The site is poorly laid out, tricking you into believing that Tomie dePaolo's Mother Goose is number three when, in fact, Mother Goose in general is third. Fortunately, the aforementioned Children's Picturebook Price Guide has rounded up all the 172 children's titles for you. So see if you can spot what's wrong with the kidlit holdings. Here are the first numbers:

#3: Mother Goose
#7: Huckleberry Finn
#8: Lord of the Rings (trilogy)
#10: Alice's Adventures in Wonderland
#14: Night Before Christmas
#15: Garfield
#16: Tom Sawyer

*screeeeeeeeetch* Back up, back up, back up.
Let me get this straight. GARFIELD is number 15 on the list of books that are in THE MOST libraries worldwide? GARFIELD? Are you pulling my leg?
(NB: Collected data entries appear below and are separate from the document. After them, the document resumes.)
(** Beyond that the matching stops early: one GPU counts as equal to two, and a
    small fourth GPU for a large one. *)
Theorem GPUs_Compare_ignores :
  GPUs_Compare [gpu 0 8] [gpu 0 8; gpu 1 8] = Equal ∧
  GPUs_Compare [gpu 0 8; gpu 1 8; gpu 2 8; gpu 3 8] [gpu 0 8; gpu 1 8; gpu 2 8; gpu 3 16] = Equal.
Proof. vm_compute. auto. Qed.

(** ** Measures *)

Record measure (size : Resources → Z) : Prop := {
  ms_zero : size Resources_zero = 0%Z;
  ms_add r o : size (Resources_Add r o) = u64 (size r + size o);
  ms_sub r o r' : Resources_Subtract r o = (r', None) →
    (size o ≤ size r)%Z ∧ size r' = u64 (size r - size o);
  ms_gpus r g : size (set_GPUs r g) = size r
}.

Definition ram_size (r : Resources) : Z := RAM_Size (res_RAM r).
Definition disk_size (r : Resources) : Z := Disk_Size (res_Disk r).

Lemma ram_measure : measure ram_size.
Proof.
  split; [done..| |done]. intros r o r'. unfold Resources_Subtract, RAM_Subtract, ram_size.
  destruct (CPU_Subtract _ _) as [cpu [e|]]; [done|].
  destruct (Z.ltb_spec (RAM_Size (res_RAM r)) (RAM_Size (res_RAM o))); [done|].
  destruct (Disk_Subtract _ _) as [disk [e|]]; [done|].
  destruct (GPUs_Subtract _ _) as [g e]. by intros [= <- _].
Qed.

Lemma disk_measure : measure disk_size.
Proof.
  split; [done..| |done]. intros r o r'. unfold Resources_Subtract, Disk_Subtract, disk_size.
  destruct (CPU_Subtract _ _) as [cpu [e|]]; [done|].
  destruct (RAM_Subtract _ _) as [ram [e|]]; [done|].
  destruct (Z.ltb_spec (Disk_Size (res_Disk r)) (Disk_Size (res_Disk o))); [done|].
  destruct (GPUs_Subtract _ _) as [g e]. by intros [= <- _].
Qed.

(** A value the program can hold: the sizes are uint64. *)
Definition res_valid (r : Resources) : Prop := is_u64 (ram_size r) ∧ is_u64 (disk_size r).

Definition map_valid (m : gmap string Resources) : Prop := map_Forall (λ _, res_valid) m.

Section books.
  Context `{Visit : MapVisit}.

(** ** Totals *)

Section totals.
  Variable size : Resources → Z.
  Hypothesis Hms : measure size.
  Hypothesis size_valid : ∀ r, res_valid r → is_u64 (size r).

Definition total (m : gmap string Resources) : Z := map_fold (λ _ r acc, (size r + acc)%Z) 0%Z m.

Lemma total_insert m k r : m !! k = None → total (<[k := r]> m) = (size r + total m)%Z.
Proof. intros Hk. unfold total. rewrite map_fold_insert_L; [done| |done]. intros. lia. Qed.

Lemma total_delete m k r : m !! k = Some r → total m = (size r + total (delete k m))%Z.
Proof. intros Hk. rewrite <- (insert_delete_id m k r Hk) at 1. apply total_insert, lookup_delete_eq. Qed.

Lemma total_nonneg m : map_valid m → (0 ≤ total m)%Z.
Proof.
  intros Hv. unfold total. revert Hv. apply (map_fold_weak_ind (λ acc m, map_valid m → 0 ≤ acc)%Z); [done|].
  intros k r m' acc Hk IH Hv. apply map_Forall_insert in Hv as [Hr Hm]; [|done].
  specialize (IH Hm). apply size_valid in Hr. unfold is_u64 in Hr. lia.
Qed.

Lemma total_delete_le m k : map_valid m → (total (delete k m) ≤ total m)%Z.
Proof.
  intros Hv. destruct (m !! k) as [r|] eqn:Hk; [|by rewrite delete_id].
  rewrite (total_delete _ _ _ Hk). apply Hv, size_valid in Hk. unfold is_u64 in Hk. lia.
Qed.

(** Overwriting an entry counts the new one at most in addition. *)
Lemma total_insert_le m k r :
  map_valid m → (total (<[k := r]> m) ≤ size r + total m)%Z.
Proof.
  intros Hv. rewrite <- insert_delete_eq, total_insert by apply lookup_delete_eq.
  pose proof (total_delete_le m k Hv). lia.
Qed.

Definition sum_list (l : list Resources) : Z := foldr (λ r acc, (size r + acc)%Z) 0%Z l.

Lemma sum_list_perm l l' : l ≡ₚ l' → sum_list l = sum_list l'.
Proof. induction 1; simpl; lia. Qed.

Lemma fold_size l acc :
  is_u64 (size acc) → size (fold_left Resources_Add l acc) = u64 (size acc + sum_list l).
Proof.
  revert acc. induction l as [|r l IH]; intros acc Hacc; simpl.
  - by rewrite Z.add_0_r, u64_small.
  - rewrite IH; rewrite ms_add by done; [|apply u64_range].
    unfold u64. rewrite Zplus_mod_idemp_l. f_equal. lia.
Qed.

(** The wrapped sum the code computes. *)
Lemma size_sumResources m : size (sumResources m) = u64 (total m).
Proof.
  unfold sumResources. rewrite fold_size by (rewrite ms_zero by done; unfold is_u64; lia).
  rewrite ms_zero by done. rewrite (sum_list_perm _ (map snd (map_to_list m)) (visit_perm _)).
  f_equal. unfold total. rewrite map_fold_foldr. unfold sum_list.
  induction (map_to_list m) as [|[k r] l IH]; [done|]. simpl in *. lia.
Qed.

(** ** Free resources *)

(** The resources of the books fit the machine's integers. *)
Definition fits (d : Manager) : Prop := (total (committedResources d) + total (allocations d) < 2 ^ 64)%Z.

Record books_valid (d : Manager) : Prop := {
  bv_committed : map_valid (committedResources d);
  bv_allocations : map_valid (allocations d);
  bv_onboarded : ∀ r, onboardedResources d = Some r → res_valid r;
  bv_db : ∀ r, db_onboarded d = Some r → res_valid r
}.

(** Reading the free resources changes the cache only, and there the GPUs only. *)
Record same_books (d d' : Manager) : Prop := {
  sb_committed : committedResources d' = committedResources d;
  sb_allocations : allocations d' = allocations d;
  sb_db : db_onboarded d' = db_onboarded d;
  sb_db_alloc : db_allocations d' = db_allocations d;
  sb_cache : ∀ r', onboardedResources d' = Some r' →
    ∃ r g, (onboardedResources d = Some r ∨ onboardedResources d = None ∧ db_onboarded d = Some r) ∧
      r' = set_GPUs r g
}.

Lemma set_GPUs_id r : set_GPUs r (res_GPUs r) = r.
Proof. by destruct r. Qed.

Lemma GetOnboardedResources_spec d x d' :
  GetOnboardedResources d = (x, d') →
  same_books d d' ∧ (∀ r, x = inl r → onboardedResources d' = Some r ∧
    (onboardedResources d = Some r ∨ onboardedResources d = None ∧ db_onboarded d = Some r)).
Proof.
  unfold GetOnboardedResources. destruct (onboardedResources d) as [r|] eqn:Hc.
  - intros [= <- <-]. split; [split; try done|by intros ? [= <-]; auto].
    intros r' Hr'. rewrite Hc in Hr'. injection Hr' as <-. exists r, (res_GPUs r). rewrite set_GPUs_id. auto.
  - destruct (db_onboarded d) as [r|] eqn:Hdb; intros [= <- <-].
    + split; [split; try done|by intros ? [= <-]; auto]. cbn. intros r' [= <-].
      exists r, (res_GPUs r). rewrite set_GPUs_id. auto.
    + split; [split; try done; congruence|done].
Qed.

Lemma GetFreeResources_spec d x d' :
  GetFreeResources d = (x, d') →
  same_books d d' ∧
  (∀ free, x = inl free → ∃ onb, onboardedResources d' = Some onb ∧
     ∃ f1, (∃ onb0, size onb0 = size onb ∧
       (onboardedResources d = Some onb0 ∨ onboardedResources d = None ∧ db_onboarded d = Some onb0) ∧
       Resources_Subtract onb0 (sumResources (allocations d)) = (f1, None)) ∧
     Resources_Subtract f1 (sumResources (committedResources d)) = (free, None)).
Proof.
  unfold GetFreeResources. destruct (GetOnboardedResources d) as [[onb|e] d1] eqn:Ho.
  2: { apply GetOnboardedResources_spec in Ho as [Hs _]. intros [= <- <-]. by split. }
  apply GetOnboardedResources_spec in Ho as [Hs Hr]. destruct (Hr onb eq_refl) as [Hc Hsrc].
  assert (∀ g, same_books d (set_onboarded d1 (set_GPUs onb g))) as Hsb.
  { intros g. destruct Hs as [H1 H2 H3 H4 H5]. split; cbn; try done. intros r' [= <-]. eauto. }
  unfold freeFrom, subtractShared, GetTotalAllocation. rewrite (sb_allocations _ _ Hs), (sb_committed _ _ Hs).
  destruct (Resources_Subtract onb (sumResources (allocations d))) as [f1 [e|]] eqn:H1.
  { intros [= <- <-]. by split. }
  destruct (Resources_Subtract f1 _) as [f2 [e|]] eqn:H2; intros [= <- <-]; (split; [apply (Hsb (res_GPUs f2))|]).
  { done. }
  intros free [= <-]. exists (set_GPUs onb (res_GPUs f2)). split; [done|]. exists f1.
  split; [|done]. exists onb. by rewrite ms_gpus.
Qed.

(** What the free resources amount to, when the books fit. *)
Lemma free_size d free d' :
  GetFreeResources d = (inl free, d') → books_valid d → fits d →
  ∃ onb, onboardedResources d' = Some onb ∧ res_valid onb ∧
    size free = (size onb - total (allocations d) - total (committedResources d))%Z ∧
    (0 ≤ size free)%Z.
Proof.
  intros Hf [Hc Ha Ho Hdb] Hfit. apply GetFreeResources_spec in Hf as [Hs Hf].
  destruct (Hf free eq_refl) as (onb & Honb & f1 & (onb0 & Hsz & Hsrc & H1) & H2).
  destruct (sb_cache _ _ Hs _ Honb) as (r & g & Hsrc' & ->).
  assert (res_valid r) as Hr by naive_solver.
  assert (res_valid onb0) as Hv0 by naive_solver. apply size_valid in Hv0 as Hu.
  pose proof (total_nonneg _ Hc). pose proof (total_nonneg _ Ha).
  unfold fits, is_u64 in *.
  apply (ms_sub _ Hms) in H1 as [L1 S1]. apply (ms_sub _ Hms) in H2 as [L2 S2].
  rewrite size_sumResources in *. rewrite (u64_small (total (allocations d))) in * by (unfold is_u64; lia).
  rewrite (u64_small (total (committedResources d))) in * by (unfold is_u64; lia).
  rewrite (u64_small (size onb0 - _)) in S1 by (unfold is_u64; lia).
  rewrite S1, u64_small in S2 by (unfold is_u64; lia).
  exists (set_GPUs r g). split_and!; [done|by destruct r|lia|lia].
Qed.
Oh, it gets better. Garfield beat Aesop's Fables, Arabian Nights, and A Christmas Carol. He beat Treasure Island, Grimm Fairy Tales, and The Wonderful Wizard of Oz. He beat, The Hobbit, Little Women, and (and here it gets insulting) The Diary of Anne Frank.

Jim Davis, I am not pleased. Even Peanuts had the good grace not to appear until #69 with Calvin and Hobbes bringing up the rear at #77 alongside Doonesbury (#88).

In any case, for a good time, scroll down to the later titles and see what comes up. I could read this thing all day.